3 Ejecucin de una simulacin de KCSA 41
3.4 series de
produccin
Ahora que la protena se ha equilibrado, estamos listos para llevar a cabo la
produccin
carreras. Habr una diferencia principal con las simulaciones anteriores ya ha
realizado.
1 Abra el archivo KCSA popcwieq-04.conf en un editor de
texto.
2 Busque la seccin # Control de Presin Constante. Tenga en cuenta que tenemos
establecer el comando useConstantArea para s.

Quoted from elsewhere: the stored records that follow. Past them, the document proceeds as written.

(** * Angular-Material-Autocomplete: the query-dispatch and model engine

  A shallow embedding of [AutocompleteComponent]
  (src/app/autocomplete/autocomplete.component.ts) and the properties of
  its dispatch paths, its request counter and its model bridge. *)

From Stdlib Require Import ZArith Ascii String List Bool Lia.
From stdpp Require Import base option list strings gmap.

Local Open Scope string_scope.
Local Open Scope Z_scope.
Local Open Scope list_scope.

(** ** The JavaScript values the component handles *)

Module Js.

(** A candidate is [any]: a primitive or a reference to an object.
    Objects are compared by reference, so an object value is its address;
    the properties live in the heap. *)
Inductive JsVal : Type :=
| VUndefined
| VNull
| VBool (b : bool)
| VNum (n : Z)
| VNaN
| VStr (s : string)
| VObj (addr : nat)
| VFun (addr : nat).

#[export] Instance JsVal_eq_dec : EqDecision JsVal.
Proof. solve_decision. Defined.

(** [typeof v] *)
Definition typeof (v : JsVal) : string :=
  match v with
  | VUndefined => "undefined"
  | VNull => "object"
  | VBool _ => "boolean"
  | VNum _ | VNaN => "number"
  | VStr _ => "string"
  | VObj _ => "object"
  | VFun _ => "function"
  end.

(** Truthiness, as used by [if (v)], [!v] and [a && b]. *)
Definition truthy (v : JsVal) : bool :=
  match v with
  | VUndefined | VNull | VNaN => false
  | VBool b => b
  | VNum n => negb (n =? 0)
  | VStr s => negb (String.eqb s "")
  | VObj _ | VFun _ => true
  end.

(** [a === b]: same type and same value, references by address,
    [NaN] equal to nothing. *)
Definition strict_eq (a b : JsVal) : bool :=
  match a, b with
  | VNaN, _ | _, VNaN => false
  | _, _ => bool_decide (a = b)
  end.

(** [a !== b] *)
Definition strict_neq (a b : JsVal) : bool := negb (strict_eq a b).

(** Errors the component can raise. *)
Inductive Error : Type :=
| ErrPrefetchNoService   (* "Service for prefetch is not defined in 'Source'" *)
| ErrFetchNoService      (* "Service for fetch is not defined in 'Source'" *)
| ErrNoDisplay           (* "You must provide displayItem or displayItemFn for local search." *)
| ErrDisplayWrong        (* "String to evaluate in displayItem was provided wrong. Better use displayItemFn" *)
| TypeError              (* raised by the runtime: property of null, call of a non-function *)
| ErrEval.               (* whatever else [eval] raises *)

#[export] Instance Error_eq_dec : EqDecision Error.
Proof. solve_decision. Defined.

(** Result of an evaluation that may throw. *)
Inductive outcome (A : Type) : Type :=
| Ret (a : A)
| Throw (e : Error).
Arguments Ret {A} a.
Arguments Throw {A} e.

Simulacin de bicapas de membrana han demostrado que los parmetros de campo
de fuerza-CHARMM actuales no reproducen la zona observada experimentalmente
por lpidos sobre trayectorias MD largos. Durante las etapas de simulacin anteriores,
dejamos que la estn en el plano xy fluctan para permitir el embalaje de los lpidos
frente a la protena. Sin embargo, despus de haber observado el buen embalaje, se
debe mantener el rea en el plano xy constante. Idealmente, tambin hay que calcular
el rea efectiva por lpidos en el sistema mediante el clculo de la zona de la clula de
simulaciones y restando de l el rea de protena.
Expresiones de gratitud
Desarrollo de este tutorial fue apoyada por los Institutos Nacionales de Salud
(P41-RR005969 - Recurso para Macromolculas Modelado y Bioinformtica).